BEGIN INPUT

Lemma getResourceSubscription_completion_witness :
  getResourceSubscription sample_urljoin (completing (http_error 404) VUndefined)
    sample_api (VStr "dev1") (VStr "/3/0/1") VUndefined (VFun 0)
  = Ok [Invoke 0 [VNull; VBool false]]
  /\ getResourceSubscription sample_urljoin (completing (http_error 500) VUndefined)
       sample_api (VStr "dev1") (VStr "/3/0/1") VUndefined (VFun 0)
     = Ok [Invoke 0 [http_error 500]]
  /\ getResourceSubscription sample_urljoin (completing VNull (VObj Plain []))
       sample_api (VStr "dev1") (VStr "/3/0/1") VUndefined (VFun 0)
     = Ok [Invoke 0 [VNull; VBool true]].
Proof.
  split; [| split].
  - apply (getResourceSubscription_completion sample_urljoin
             (completing (http_error 404) VUndefined) sample_api (VStr "dev1")
             (VStr "/3/0/1") VUndefined 0 (http_error 404) VUndefined).
    + intros rd cb o. reflexivity.
    + reflexivity.
  - apply (getResourceSubscription_completion sample_urljoin
             (completing (http_error 500) VUndefined) sample_api (VStr "dev1")
             (VStr "/3/0/1") VUndefined 0 (http_error 500) VUndefined).
    + intros rd cb o. reflexivity.
    + reflexivity.
    + discriminate.
  - apply (getResourceSubscription_completion sample_urljoin
             (completing VNull (VObj Plain [])) sample_api (VStr "dev1")
             (VStr "/3/0/1") VUndefined 0 VNull (VObj Plain [])).
    + intros rd cb o. reflexivity.
    + reflexivity.
Defined.

(** C2. When the [makeRequest] call of [getEndpointSubscriptions] fails with
    an error whose status is 404, the callback is called with [(null, [])];
    an error with any other status is passed on as an error. *)
Theorem getEndpointSubscriptions_completion
    urljoin makeRequest this endpoint options f error data :
  completes_with makeRequest error data ->
  let outcome :=
    getEndpointSubscriptions urljoin makeRequest this endpoint options (VFun f) in
  (get_prop error "status" = VNum 404 -> outcome = Ok [Invoke f [VNull; js_array []]])
  /\ (truthy error = true -> get_prop error "status" <> VNum 404 ->
      outcome = Ok [Invoke f [error]]).
Proof.
  intros Hdone outcome. subst outcome. split.
  - now apply getEndpointSubscriptions_not_found with (error := error) (data := data).
  - now apply getEndpointSubscriptions_error with (error := error) (data := data).
Qed.

Lemma getEndpointSubscriptions_completion_witness :
  getEndpointSubscriptions sample_urljoin (completing (http_error 404) VUndefined)
    sample_api (VStr "dev1") VUndefined (VFun 0)
  = Ok [Invoke 0 [VNull; js_array []]]
  /\ getEndpointSubscriptions sample_urljoin (completing (http_error 401) VUndefined)
       sample_api (VStr "dev1") VUndefined (VFun 0)
     = Ok [Invoke 0 [http_error 401]].
Proof.
  split.
  - apply (getEndpointSubscriptions_completion sample_urljoin
             (completing (http_error 404) VUndefined) sample_api (VStr "dev1")
             VUndefined 0 (http_error 404) VUndefined).
    + intros rd cb o. reflexivity.
    + reflexivity.
  - apply (getEndpointSubscriptions_completion sample_urljoin
             (completing (http_error 401) VUndefined) sample_api (VStr "dev1")
             VUndefined 0 (http_error 401) VUndefined).
    + intros rd cb o. reflexivity.
    + reflexivity.
    + discriminate.
Defined.



(** The operations that take no endpoint object always get as far as their
    [makeRequest] call. *)
Lemma issues_request_without_endpoint_name urljoin JSON_parse toString op this a :
  match op with
  | GetResources | GetResourceValue | PutResourceValue | PostResource
  | DeleteEndpoint => False
  | _ => True
  end ->
  issues_request urljoin JSON_parse toString op this a.
Proof.
  destruct a as [ep res v opts cb].
  destruct op; intros []; unfold issues_request; cbn [invoke];
    do 3 eexists; intros mk; reflexivity.
Qed.



(** C4. A 404 from [makeRequest] means something else from one operation to
    the next: [deleteResourceSubscription] reports plain success (the
    callback is called with no error), [getResourceSubscription] and
    [deleteEndpointSubscriptions] yield [(null, false)],
    [getEndpointSubscriptions] yields [(null, [])], and
    [putResourceSubscription] and [deleteAllSubscriptions] pass the error on
    unchanged. *)
Theorem not_found_per_operation
    urljoin makeRequest this endpoint resource options f error data :
  completes_with makeRequest error data ->
  get_prop error "status" = VNum 404 ->
  deleteResourceSubscription urljoin makeRequest this endpoint resource options (VFun f)
  = Ok [Invoke f []]
  /\ getResourceSubscription urljoin makeRequest this endpoint resource options (VFun f)
     = Ok [Invoke f [VNull; VBool false]]
  /\ deleteEndpointSubscriptions urljoin makeRequest this endpoint options (VFun f)
     = Ok [Invoke f [VNull; VBool false]]
  /\ getEndpointSubscriptions urljoin makeRequest this endpoint options (VFun f)
     = Ok [Invoke f [VNull; js_array []]]
  /\ putResourceSubscription urljoin makeRequest this endpoint resource options (VFun f)
     = Ok [Invoke f [error]]
  /\ deleteAllSubscriptions urljoin makeRequest this options (VFun f)
     = Ok [Invoke f [error]].
Proof.
  intros Hdone Hs. pose proof (truthy_of_status _ _ Hs) as Ht.
  repeat split.
  - now apply deleteResourceSubscription_not_found with (error := error) (data := data).
  - now apply getResourceSubscription_not_found with (error := error) (data := data).
  - now apply deleteEndpointSubscriptions_not_found with (error := error) (data := data).
  - now apply getEndpointSubscriptions_not_found with (error := error) (data := data).
  - now apply putResourceSubscription_error with (error := error) (data := data).
  - now apply deleteAllSubscriptions_error with (error := error) (data := data).
Qed.

Lemma not_found_per_operation_witness :
  let mk := completing (http_error 404) VUndefined in
  deleteResourceSubscription sample_urljoin mk sample_api (VStr "dev1") (VStr "/3/0/1")
    VUndefined (VFun 0)
  = Ok [Invoke 0 []]
  /\ getResourceSubscription sample_urljoin mk sample_api (VStr "dev1") (VStr "/3/0/1")
       VUndefined (VFun 0)
     = Ok [Invoke 0 [VNull; VBool false]]
  /\ deleteEndpointSubscriptions sample_urljoin mk sample_api (VStr "dev1")
       VUndefined (VFun 0)
     = Ok [Invoke 0 [VNull; VBool false]]
  /\ getEndpointSubscriptions sample_urljoin mk sample_api (VStr "dev1")
       VUndefined (VFun 0)
     = Ok [Invoke 0 [VNull; js_array []]]
  /\ putResourceSubscription sample_urljoin mk sample_api (VStr "dev1") (VStr "/3/0/1")
       VUndefined (VFun 0)
     = Ok [Invoke 0 [http_error 404]]
  /\ deleteAllSubscriptions sample_urljoin mk sample_api VUndefined (VFun 0)
     = Ok [Invoke 0 [http_error 404]].
Proof.
  apply (not_found_per_operation sample_urljoin
           (completing (http_error 404) VUndefined) sample_api (VStr "dev1")
           (VStr "/3/0/1") VUndefined 0 (http_error 404) VUndefined).
  - intros rd cb o. reflexivity.
  - reflexivity.
Defined.




(** The request that [getEndpoints] issues for a type filter, and the
    endpoints it hands to the callback. *)
Example getEndpoints_sample :
  getEndpoints sample_urljoin sample_JSON_parse
    (completing VNull (VObj Plain [("payload", VStr "[]")]))
    sample_api (VStr "light") (VFun 7)
  = Ok [Invoke 7 [VNull; js_array []]]
  /\ getEndpoints sample_urljoin sample_JSON_parse
       (fun requestData handler options => Ok [Invoke 0 [requestData]])
       sample_api (VStr "light") (VFun 7)
     = Ok [Invoke 0
             [VObj Plain
                [ ("method", VStr "GET");
                  ("url", VStr "https://api.connector.mbed.com/v2/endpoints");
                  ("headers", VObj Plain [("accept", VStr "application/json")]);
                  ("qs", VObj Plain [ ("cacheOnly", VBool true);
                                      ("type", VStr "light") ]) ]]].
Proof. split; reflexivity. Qed.

(** ** The uri-list of a subscription lookup *)

Lemma append_newline_not_empty t : t +:+ String newline "" <> "".
Proof. destruct t; discriminate. Qed.

Lemma append_cons c s t : String c s +:+ t = String c (s +:+ t).
Proof. reflexivity. Qed.

Lemma replace_trailing_newline_append t :
  replace_trailing_newline (t +:+ String newline "") = t.
Proof.
  induction t as [|c t IH]; [reflexivity|].
  rewrite append_cons. cbn [replace_trailing_newline]. rewrite IH.
  destruct (String.eqb (t +:+ String newline "") "") eqn:E.
  - apply String.eqb_eq in E. now apply append_newline_not_empty in E.
  - now rewrite andb_false_r.
Qed.

Lemma replace_trailing_newline_id s :
  (forall t, s <> t +:+ String newline "") -> replace_trailing_newline s = s.
Proof.
  induction s as [|c s IH]; intros H; [reflexivity|].
  cbn [replace_trailing_newline].
  destruct (is_newline c && String.eqb s "") eqn:E.
  - apply andb_true_iff in E as [Ec Es].
    apply Ascii.eqb_eq in Ec. apply String.eqb_eq in Es. subst.
    now destruct (H "").
  - f_equal. apply IH. intros t ->. now destruct (H (String c t)).
Qed.

Lemma split_newline_not_nil s : split_newline s <> [].
Proof.
  induction s as [|c s IH]; [discriminate|].
  cbn [split_newline]. destruct (is_newline c); [discriminate|].
  destruct (split_newline s); discriminate.
Qed.

Lemma join_newline_cons x y rest :
  join_newline (x :: y :: rest) = x +:+ String newline (join_newline (y :: rest)).
Proof. reflexivity. Qed.

Lemma join_split_newline s : join_newline (split_newline s) = s.
Proof.
  induction s as [|c s IH]; [reflexivity|].
  cbn [split_newline]. destruct (is_newline c) eqn:Ec.
  - apply Ascii.eqb_eq in Ec. subst c.
    pose proof (split_newline_not_nil s) as Hne.
    destruct (split_newline s) as [|y rest]; [contradiction|].
    rewrite join_newline_cons, IH. reflexivity.
  - pose proof (split_newline_not_nil s) as Hne.
    destruct (split_newline s) as [|y rest]; [contradiction|].
    destruct rest as [|z rest].
    + cbn in IH |- *. now rewrite IH.
    + rewrite join_newline_cons in IH. rewrite join_newline_cons.
      rewrite append_cons. now rewrite IH.
Qed.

END INPUT

→ **TASK TO COMPLETE**
Your answer should be a single number: the count of lines in the data that include the word "called".

→ **WORKED SOLUTION**
2